Stability analysis of a hybrid cellular automaton model of cell colony growth

Cell colonies of bacteria, tumor cells, and fungi, under nutrient limited growth conditions, exhibit complex branched growth patterns. In order to investigate this phenomenon we present a simple hybrid cellular automaton model of cell colony growth. In the model the growth of the colony is limited by a nutrient that is consumed by the cells and which inhibits cell division if it falls below a certain threshold. Using this model we have investigated how the nutrient consumption rate of the cells affects the growth dynamics of the colony. We found that for low consumption rates the colony takes on an Eden-like morphology, while for higher consumption rates the morphology of the colony is branched with a fractal geometry. These findings are in agreement with previous results, but the simplicity of the model presented here allows for a linear stability analysis of the system. By observing that the local growth of the colony is proportional to the flux of the nutrient we derive an approximate dispersion relation for the growth of the colony interface. This dispersion relation shows that the stability of the growth depends on how far the nutrient penetrates into the colony. For low nutrient consumption rates the penetration distance is large, which stabilizes the growth, while for high consumption rates the penetration distance is small, which leads to unstable branched growth. When the penetration distance vanishes the dispersion relation is reduced to the one describing Laplacian growth without ultra-violet regularization.
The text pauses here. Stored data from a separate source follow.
(** Distinct keys are never pushed together. *)
Lemma btree_push_single {K V} (cmp : K -> K -> comparison) k (v : V) m :
  (forall a b, cmp a b = Eq -> a = b) -> k ∉ m.*1 ->
  Forall (fun e => length e.2 = 1%nat) m ->
  Forall (fun e => length e.2 = 1%nat) (btree_push cmp k v m) /\
  forall x, x ∈ (btree_push cmp k v m).*1 -> x = k \/ x ∈ m.*1.
Proof.
  intros Heq. induction m as [|[k' vs] m IH]; intros Hk Hm; simpl.
  - split; [by repeat constructor|]. set_solver.
  - apply Forall_cons in Hm as [Hv Hm]. simpl in Hk. apply not_elem_of_cons in Hk as [Hne Hk].
    destruct (cmp k k') eqn:E; [by apply Heq in E|split; [by repeat constructor|set_solver]|].
    destruct (IH Hk Hm) as [H1 H2]. split; [by constructor|]. simpl.
    intros x [->|Hx]%elem_of_cons; [set_solver|]. destruct (H2 x Hx); set_solver.
Qed.

Lemma btree_singles {K V A} (cmp : K -> K -> comparison) (key : A -> K) (val : A -> V) l m :
  (forall a b, cmp a b = Eq -> a = b) -> NoDup (map key l) ->
  (forall x, x ∈ l -> key x ∉ m.*1) -> Forall (fun e => length e.2 = 1%nat) m ->
  Forall (fun e => length e.2 = 1%nat)
    (fold_left (fun m x => btree_push cmp (key x) (val x) m) l m).
Proof.
  intros Heq. revert m. induction l as [|x l IH]; intros m Hnd Hk Hm; simpl; [done|].
  simpl in Hnd. apply NoDup_cons in Hnd as [Hx Hnd].
  destruct (btree_push_single cmp (key x) (val x) m Heq) as [H1 H2]; [|done|].
  { apply Hk. apply elem_of_cons. by left. }
  apply IH; [done| |done]. intros y Hy Hin. destruct (H2 _ Hin) as [E|Hin'].
  - apply Hx. rewrite <- E. by apply list_elem_of_fmap_2.
  - apply (Hk y); [apply elem_of_cons; by right|done].
Qed.

Lemma key_compare_refl k : key_compare k k = Eq.
Proof. unfold key_compare. by rewrite Z.compare_refl, lex_compare_refl. Qed.

Lemma key_compare_above (a b : Key) : b.1 < a.1 -> key_compare a b = Gt.
Proof. intros H. unfold key_compare. by rewrite (proj2 (Z.compare_gt_iff a.1 b.1)). Qed.

Lemma distinct_identities_clean keys :
  NoDup keys.*1 -> NoDup keys.*2 -> identity_anomalies keys = [].
Proof.
  intros H1 H2. unfold identity_anomalies.
  assert (Ho : Forall (fun e => length e.2 = 1%nat) (ordinal_identities keys)).
  { apply (btree_singles Z.compare fst snd); [by intros ? ? ?%Z.compare_eq|done|set_solver|done]. }
  assert (Hi : Forall (fun e => length e.2 = 1%nat) (identity_ordinals keys)).
  { apply (btree_singles lex_compare snd fst);
      [by intros ? ? ?%lex_compare_eq|done|set_solver|done]. }
  replace (existsb _ (identity_ordinals keys)) with false; [rewrite app_nil_r|symmetry].
  - induction Ho as [|e l He _ IH]; simpl; [done|]. rewrite IH, He. done.
  - induction Hi as [|e l He _ IH]; simpl; [done|]. by rewrite IH, He.
Qed.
The dispersion relation was verified by measuring how the average branch width depends on the consumption rate of the cells and shows good agreement between theory and simulations.

Figure 1

Cell colony plots after 300 cell generations for nutrient consumption rates: (a) $k=0.01$, (b) $k=0.1$ and (c) $k=0.2$. The other parameters were fixed at $\tau =10$, $c_n=0.1$ and grid size $N=800$. Empty CA elements are colored white, inactive cells are colored gray, and active cells are colored black. This shows that the colony morphology depends on the nutrient consumption rate, where a high consumption rate gives rise to a fractal colony morphology. The insets in (b) and (c) show a log-log plot of the density-density correlation function, which show that at small length scales $C\left(r\right)\sim r^{-\alpha }$ in the fractal growth regime.

Figure 2

The nutrient profile plotted in the moving $\xi$ frame for $k=0.03$, $c_n=0.1$, and $\tau =10$ in (i) the inactive part, (ii) the active part, and (iii) outside the colony. The circles represent the radial nutrient profile from a simulation and the solid line is the analytic nutrient profile (10).

Figure 3

This figure shows the structure of the interface. It is assumed that the curve $c_{\delta }(x,\xi )=c_n$ is given by displacing the inteface by $-d$ in the $\xi$ direction.

Figure 4

This plot shows the dispersion relation (15) for $k=0.03,0.1,0.2$ and $\tau =10$, $c_n=0.1$. It can be seen that both the fastest growing mode and its growth rate depend on the consumption rate $k$.

Figure 5

The circle around which the average branch width was measured.

Figure 6

The average branch width as a function of the consumption rate $k$. The circles show the average result from simulations and the solid line represents the analytic result. The error bars show the standard deviation of the simulation results.